Terry Maple (born September 10, 1946) is an American behavioral research scientist, wildlife conservationist, Professor Emeritus (Georgia Institute of Technology) and zoo director emeritus.

Maple has authored or co-authored 12 academic books, including Zoo Man, an autobiography detailing the early years of his career as a zoo director. His second autobiography, Professor in the Zoo, was published in August 2016. Most recently, he co-authored with Dan Marston, Comparative Psychology for Clinical Psychologists and Therapists (Kingsley, London, 2016).

Maple is best known for his 18-year tenure as director, and later President and CEO, of Zoo Atlanta. He is credited with transforming the troubled zoo into a model institution and fiscally sound cultural attraction.

Career

President/CEO, Zoo Atlanta
In 1984, Atlanta Mayor Andrew Young appointed Maple, then a 38-year-old animal behaviorist, to serve as interim director of the Atlanta Zoo. An investigation revealed the facility was in disrepair and plagued with problems from political infighting to scandal. In addition, the zoo's membership was revoked by the Association of Zoos and Aquariums, the national zoo association and regulatory body. Maple was appointed interim director and ultimately director.

That same year, the zoo was listed in Parade magazine as one of the ten worst zoos in the United States. The negative publicity prompted a strong public outcry from the community, and increased a growing public sentiment that the facility should be closed down.

In 1985, the management of zoo operations was put in the hands of a new private non-profit organization, the Atlanta-Fulton County Zoo, Inc, with Maple responsible for overseeing all departments from animal care and veterinary services to fundraising. In addition to privatization, the zoo was rebranded Zoo Atlanta.

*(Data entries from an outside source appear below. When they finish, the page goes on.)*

(** * keras_cv/models/mobilenet_v2.py: channel rounding, padding amounts and
    the inverted residual block

    A shallow embedding of [CorrectPad], [Depth] and [InvertedResBlock].

    - Python [int] is [Z]; Python [float] is IEEE 754 binary64, taken from
      the standard library's executable specification [SpecFloat] at
      precision 53 and maximal exponent 1024, so every arithmetic step of
      the source rounds here as it does in CPython.
    - Exceptions are values of [exn]; a computation that may raise returns a
      [result].
    - A closure is the code of the inner [apply] together with the frame of
      the enclosing call.  A name that the inner function assigns is a local
      of the inner function for its whole body (Python's scoping rule), it
      starts unbound, and reading it unbound raises [UnboundLocalError].
    - The Keras backend (layer classes, [backend.int_shape]) is not part of
      the repository: it is the interface [Backend].  The uid counters of
      [backend.get_uid] and the layers allocated so far form the state
      [Registry] threaded through the builders. *)

From stdpp Require Import gmap strings pretty.
From Stdlib Require Import ZArith QArith Qround List String Bool Lia.
From Stdlib Require Import Floats.SpecFloat Ascii.

Open Scope Z_scope.

(** ** Python runtime values *)

Module Py.

Inductive exn :=
| UnboundLocalError (var : string)
| TypeError
| ValueError
| OverflowError
| ZeroDivisionError
| IndexError
| BackendError (msg : string).

Inductive result (A : Type) :=
| Ok (a : A)
| Raise (e : exn).
Arguments Ok {A} a.
Arguments Raise {A} e.

Definition bind {A B : Type} (r : result A) (k : A -> result B) : result B :=
  match r with
  | Ok a => k a
  | Raise e => Raise e
  end.

(** *** binary64 *)

Definition prec : Z := 53.
Definition emax : Z := 1024.
Definition float := spec_float.

Definition fadd : float -> float -> float := SFadd prec emax.
Definition fmul : float -> float -> float := SFmul prec emax.

Definition is_infinity (f : float) : bool :=
  match f with S754_infinity _ => true | _ => false end.

(** [float(n)] for an int [n]: the nearest double, ties to even;
    [OverflowError] when the rounded value is out of range. *)
Definition float_of_int (n : Z) : result float :=
  let f := binary_normalize prec emax n 0 false in
  if is_infinity f then Raise OverflowError else Ok f.

(** [a / b] for ints [a] and [b]: the correctly rounded quotient. *)
Definition int_truediv (a b : Z) : result float :=
  if b =? 0 then Raise ZeroDivisionError
  else
    let s := xorb (a <? 0) (b <? 0) in
    if a =? 0 then Ok (S754_zero s)
    else
      let '(q, e, l) :=
        SFdiv_core_binary prec emax (Z.abs a) 0 (Z.abs b) 0 in
      let f := binary_round_aux prec emax s q e l in
      if is_infinity f then Raise OverflowError else Ok f.

(** [int(f)] for a float [f]: truncation towards zero. *)
Definition int_of_float (f : float) : result Z :=
  match f with
  | S754_nan => Raise ValueError
  | S754_infinity _ => Raise OverflowError
  | S754_zero _ => Ok 0
  | S754_finite s m e =>
      let a := if 0 <=? e then Z.shiftl (Zpos m) e
               else Z.shiftr (Zpos m) (- e) in
      Ok (cond_Zopp s a)
  end.

(** [c < f] for an int [c] and a float [f]: CPython compares the two
    exactly, without converting the int. *)
Definition int_lt_float (c : Z) (f : float) : bool :=
  match f with
  | S754_nan => false
  | S754_infinity s => negb s
  | S754_zero _ => c <? 0
  | S754_finite s m e =>
      let v := cond_Zopp s (Zpos m) in
      if 0 <=? e then c <? Z.shiftl v e
      else Z.shiftl c (- e) <? v
  end.

(** The literal [0.9]: the double nearest to 9/10. *)
Definition lit_0_9 : float := S754_finite false 8106479329266893 (-53).

(** Numbers a caller may pass where the source does arithmetic. *)
Inductive num :=
| Int (n : Z)
| Float (f : float).

(** [x + f] and [f * x] with a float [f]: an int operand is converted
    first. *)
Definition to_float (x : num) : result float :=
  match x with
  | Int n => float_of_int n
  | Float f => Ok f
  end.

Definition add_float (x : num) (f : float) : result float :=
  bind (to_float x) (fun fx => Ok (fadd fx f)).

Definition float_mul (f : float) (x : num) : result float :=
  bind (to_float x) (fun fx => Ok (fmul f fx)).

(** [n * f] for an int [n] and a float [f]. *)
Definition float_mul' (n : Z) (f : float) : result float :=
  bind (float_of_int n) (fun fn => Ok (fmul fn f)).

(** [a // b] for ints. *)
Definition int_floordiv (a b : Z) : result Z :=
  if b =? 0 then Raise ZeroDivisionError else Ok (a / b).

End Py.

Import Py.

Notation "'do' x <- c1 ; c2" := (Py.bind c1 (fun x => c2))
  (at level 10, x name, c1 at level 100, c2 at level 200).

(** ** Depth *)

(** The frame of a call [Depth(divisor, min_value, name)] once both defaults
    are filled in; the returned [apply] closes over it. *)
Record DepthFrame := {
  divisor : Z;
  min_value : Z;
  depth_name : string
}.

(** Line 133: [max(min_value, int(x + divisor / 2) // divisor * divisor)]. *)
Definition Depth_candidate (fr : DepthFrame) (x : num) : result Z :=
  do half <- int_truediv (divisor fr) 2;
  do s <- add_float x half;
  do i <- int_of_float s;
  do q <- int_floordiv i (divisor fr);
  Ok (Z.max (min_value fr) (q * divisor fr)).

(** [Depth.apply] (lines 132-138). *)
Definition Depth_apply (fr : DepthFrame) (x : num) : result Z :=
  do new_x <- Depth_candidate fr x;
  do bound <- float_mul lit_0_9 x;
  if int_lt_float new_x bound
  then Ok (new_x + divisor fr)
  else Ok new_x.

(** ** Closures, layer configurations and the backend *)

(** [kernel_size] is "an integer or tuple/list of 2 integers". *)
Inductive kernel :=
| KInt (k : Z)
| KPair (k0 k1 : Z).
(** X19: a frame draws each surviving submission exactly once and nothing
    else: the draw functions it calls are, up to the order, those of the
    submissions that pass the test [1 <= relativeZ <= VISIBILITY_DEPTH]. *)
Theorem renderFrame_draws_the_survivors cam (fogDensity centerX centerY : number)
    (subs : list (Submission.t D)) :
  Permutation (map DrawCall.drawFn (renderFrame cam fogDensity centerX centerY subs))
              (map Submission.drawFn (List.filter (survivesCull cam) subs))
  /\ length (renderFrame cam fogDensity centerX centerY subs)
     = length (List.filter (survivesCull cam) subs)
  /\ forall s, survivesCull cam s = true <-> 1 <= relativeZ cam s <= VISIBILITY_DEPTH.
Proof.
  assert (HP : Permutation
    (map DrawCall.drawFn (renderFrame cam fogDensity centerX centerY subs))
    (map Submission.drawFn (List.filter (survivesCull cam) subs))).
  { rewrite <- submitAll_drawFns with (fogDensity := fogDensity)
      (centerX := centerX) (centerY := centerY).
    unfold renderFrame, executeQueue. rewrite map_map.
    apply Permutation_map. symmetry. apply sortQueue_Permutation. }
  split; [exact HP|]. split.
  - apply Permutation_length in HP. now rewrite !length_map in HP.
  - intros s. unfold survivesCull. rewrite negb_true_iff, orb_false_iff.
    rewrite ltb_ge, gtb_le. tauto.
Qed.

End FrameOrder.

(** ** Camera physics: limits and what input cannot do *)

Lemma clamp_bounds (lo hi v : number) : lo <= hi -> lo <= Qmax lo (Qmin hi v) <= hi.
Proof.
  intros Hlh. destruct (Q.max_spec lo (Qmin hi v)) as [[? ->]|[? ->]];
    destruct (Q.min_spec hi v) as [[? E]|[? E]]; rewrite ?E in *; lra.
Qed.
(** The loop of this milestone's [create_reel]: no trimming. *)
Fixpoint collect_clips (video : Video) (segments : list Segment)
    (video_clips : list Clip) : M (list Clip) :=
  match segments with
  | [] => ret video_clips
  | segment :: rest =>
      let start_time := start segment in
      let end_time := end_ segment in
      if within_video video start_time end_time then
        let video_segment := subclip (whole video) start_time end_time in
        collect_clips video rest (video_clips ++ [video_segment])
      else
        emit (print_invalid_segment start_time end_time);;
        collect_clips video rest video_clips
  end.

Definition create_reel (segments : list Segment)
    (video_path username : string) (reel_index : nat) : M (option string) :=
  try_except
    (video ← VideoFileClip video_path;
     video_clips ← collect_clips video segments [];
     match video_clips with
     | [] => raise (ValueError "No valid video clips were created.")
     | _ =>
         let reel_path :=
           "uploads/reels/" ++ username ++ "_reel_" ++ str_nat reel_index
           ++ ".mp4" in
         ffmpeg_write env reel_path (ReelFile video_clips);;
         ret (Some reel_path)
     end)
    (fun e => emit (print_reel_error e);; ret None).

Definition process_video_upload
    (video_file : Upload) (username language : string) : M Returned :=
  write_file (tempfile_name env) (getbuffer video_file);;
  let video_path := tempfile_name env in
  let audio_path :=
    "uploads/audio/" ++ username ++ "_" ++ name video_file ++ ".wav" in
  emit (st_text "Extracting audio...");;
  extracted ← extract_audio_from_video env video_path audio_path;
  if negb extracted then ret (Return3 None None []) else
  emit (st_text "Transcribing audio...");;
  segments ← transcribe_audio_whisper env audio_path language;
  match segments with
  | None | Some [] => ret (Return3 None None [])
  | Some segments =>
      emit (st_text "Analyzing sentiment...");;
      let important_segments := analyze_sentiment env segments in
      emit (st_text "Creating motivational content...");;
      motivational_contents ← create_motivational_reel env important_segments;
      reels_paths ← make_reels create_reel important_segments
                       video_path username;
      emit (st_text "Saving transcript...");;
      transcript_path ← save_transcript env important_segments
                           (name video_file) username;
      os_unlink video_path;;
      ret (Return4 motivational_contents transcript_path reels_paths
             important_segments)
  end.
(** * The adaptive hint engine of coderunnerhint

    A shallow embedding of [backend/app/analyzers/c_adapter.py],
    [backend/app/services/hint_engine.py], the parts of
    [backend/app/db.py] and [backend/app/schemas.py] they use, and the key
    check and the statistics endpoint of [backend/app/main.py].

    Conventions of the embedding:
    - a Python [str] is a Rocq [string]; its characters are read as the code
      points 0..255, and [lower], [\s] and [\w] are the Unicode ones on that
      range;
    - a Python [float] is a primitive binary64 float, with the arithmetic and
      the comparisons of IEEE 754 that Python uses;
    - a Python [int] and an SQLite INTEGER are [Z];
    - a [dict] whose order is observed (the catalog) is an association list;
    - calls to the collaborators (database, random source, catalog loader)
      run in a state monad whose state carries the tables, the cache, the
      random source and the log of the calls made; a Python exception
      (IntegrityError of SQLite, ZeroDivisionError) ends the run and keeps
      the state reached, as the statements before it are committed. *)

From Stdlib Require Import List String Ascii ZArith NArith Bool Lia Floats.
From Stdlib Require Import DecimalString.
From Stdlib Require Import Sorting.Permutation Sorting.Sorted.
Import ListNotations.

Set Warnings "-inexact-float".

Set Implicit Arguments.
Local Open Scope string_scope.
Local Open Scope list_scope.
Local Open Scope Z_scope.

(** ** Python strings *)

Module PyStr.

(** [str.lower] on one code point below 256: A-Z, and the upper-case
    letters of Latin-1 (0xC0-0xDE without the multiplication sign). *)
Definition lower_char (c : ascii) : ascii :=
  let n := N_of_ascii c in
  if ((65 <=? n) && (n <=? 90) ||
      (192 <=? n) && (n <=? 222) && negb (n =? 215))%N
  then ascii_of_N (n + 32) else c.

Fixpoint lower (s : string) : string :=
  match s with
  | EmptyString => EmptyString
  | String c s' => String (lower_char c) (lower s')
  end.

Fixpoint startswith (p s : string) : bool :=
  match p, s with
  | EmptyString, _ => true
  | String a p', String b s' => Ascii.eqb a b && startswith p' s'
  | String _ _, EmptyString => false
  end.

(** [sub in s]. *)
Fixpoint contains (sub s : string) : bool :=
  startswith sub s ||
  match s with
  | EmptyString => false
  | String _ s' => contains sub s'
  end.

(** [sep.join(l)]. *)
Fixpoint join (sep : string) (l : list string) : string :=
  match l with
  | [] => ""
  | [x] => x
  | x :: l' => x ++ sep ++ join sep l'
  end.

Definition nonempty (s : string) : bool :=
  match s with EmptyString => false | _ => true end.

(** [any(k in s for k in ks)]. *)
Definition any_in (ks : list string) (s : string) : bool :=
  existsb (fun k => contains k s) ks.

Definition newline : string := String (ascii_of_N 10) "".

(** [len(s.splitlines())]: a line ends at \n, \r, \r\n, \v, \f, \x1c,
    \x1d, \x1e or \x85; a last line without a terminator counts when it is
    not empty. *)
Definition is_linebreak (c : ascii) : bool :=
  let n := N_of_ascii c in
  ((10 <=? n) && (n <=? 13) || (28 <=? n) && (n <=? 30) || (n =? 133))%N.

Fixpoint count_lines (s : string) : Z :=
  match s with
  | EmptyString => 0
  | String c s' =>
      if is_linebreak c then
        match s' with
        | String d s'' =>
            if (N_of_ascii c =? 13)%N && (N_of_ascii d =? 10)%N
            then 1 + count_lines s''
            else 1 + count_lines s'
        | EmptyString => 1
        end
      else
        match s' with
        | EmptyString => 1
        | _ => count_lines s'
        end
  end.
Lemma index_absent e keyID :
  keys e !! keyID = None -> keys e !!! keyID = {| role := ""; privKey := None |}.
Proof. intros Hnone. by rewrite lookup_total_alt, Hnone. Qed.

Lemma Ed25519_eq e1 e2 : keys e1 = keys e2 -> e1 = e2.
Proof. destruct e1, e2; simpl; congruence. Qed.

(** ** addKey and RemoveKey *)

Lemma addKey_held e r k :
  addKey e r (Some k)
  = Returned {| keys := <[ID k := {| role := r; privKey := Some k |}]> (keys e) |}.
Proof. reflexivity. Qed.

Lemma addKey_nil e r : addKey e r None = Panicked.
Proof. reflexivity. Qed.

Lemma consistent_lookup e keyID edKey :
  consistent e -> keys e !! keyID = Some edKey ->
  exists k, privKey edKey = Some k /\ ID k = keyID.
Proof.
  intros Hcons Hget. specialize (Hcons keyID edKey Hget).
  unfold own_ID in Hcons.
  destruct (privKey edKey) as [k|]; simplify_eq/=. eauto.
Qed.

Lemma consistent_new : consistent NewEd25519.
Proof. apply map_Forall_empty. Qed.

Lemma consistent_addKey e r (pk : option PrivateKey) e' :
  consistent e -> addKey e r pk = Returned e' -> consistent e'.
Proof.
  intros Hcons Hadd. destruct pk as [k|]; [|discriminate].
  rewrite addKey_held in Hadd. injection Hadd as <-.
  unfold consistent; simpl. by apply map_Forall_insert_2.
Qed.

Lemma consistent_RemoveKey e keyID :
  consistent e -> consistent (RemoveKey e keyID).1.
Proof. intros Hcons. unfold consistent; simpl. by apply map_Forall_delete. Qed.

(** ** Create *)

Lemma Create_returns e r algorithm rnd :
  exists e' res, Create e r algorithm rnd = Returned (e', res) /\
    (e' = e \/ exists k, addKey e r (Some k) = Returned e').
Proof.
  unfold Create. case_decide; [by eauto|].
  destruct rnd as [pub priv|err]; [|by eauto].
  destruct (NewED25519PrivateKey _ _) as [k|err]; [|by eauto].
  rewrite addKey_held. simpl. eauto 6.
Qed.

Lemma consistent_after e c : consistent e -> consistent (after e c).
Proof.
  intros Hcons.
  destruct c as [r algorithm rnd|r pk|keyID| | | | | |]; simpl; try done.
  - destruct (Create_returns e r algorithm rnd) as (e' & res & -> & Hor).
    destruct Hor as [-> | [k Hadd]]; eauto using consistent_addKey.
  - destruct (addKey e r pk) as [e'|] eqn:Hadd; eauto using consistent_addKey.
  - by apply consistent_RemoveKey.
Qed.

Lemma consistent_fold calls : forall e,
  consistent e -> consistent (fold_left after calls e).
Proof.
  induction calls as [|c calls IH]; intros e Hcons; simpl; [done|].
  apply IH. by apply consistent_after.
Qed.

Lemma consistent_run calls : consistent (run calls).
Proof. apply consistent_fold, consistent_new. Qed.

(** ** C4 : [Create] with an algorithm that is not [data.ED25519Key] returns
    the error of the unsupported algorithm, with a [nil] public key, and the
    store it returns is the store it was given: no entry is added or
    changed. *)
Theorem Create_unsupported_algorithm e r algorithm rnd :
  algorithm ≠ ED25519Key ->
  Create e r algorithm rnd
  = Returned (e, (None, Some (errors_New
                   "only ED25519 supported by this cryptoservice"))).
Proof. intros Hne. unfold Create. by rewrite decide_True. Qed.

Under Maple's leadership, the reputation of Atlanta's metropolitan zoo was restored and the zoo became a popular cultural attraction and pioneering zoological facility in terms of the management and study of endangered  wildlife species. Zoo Atlanta also extended its contributions to the local community beyond the perimeter of the zoo campus. In partnership with Atlanta's WSB-television the zoological organization won six Emmy Awards for local educational programming.

Maple retired from Zoo Atlanta in 2003 as the founding President and CEO and assumed the title of Zoo Director Emeritus.

Animal welfare science in zoos
Maple developed an organizational culture and instituted practices at Zoo Atlanta whereby evidence-based methods were starting to be employed. Other institutions have benefitted from research published by staff at Zoo Atlanta, while some zoos have begun to adopt their own model of using animal welfare research to improve animal care at their respective facilities.  
In many ways Zoo Atlanta has emulated modern day natural history museums, which have traditionally been considered more scholarly and scientific than zoos. Most museums employ curatorial staff with courtesy research and teaching appointments at universities.  Zoo Atlanta is one of the few zoos in the industry to have followed this approach in an effort to foster research activities and cultivate practices based on science. A few institutions have research departments and university partnerships, but through Maple's dual appointment he was able to establish a unique relationship between zoos and local universities.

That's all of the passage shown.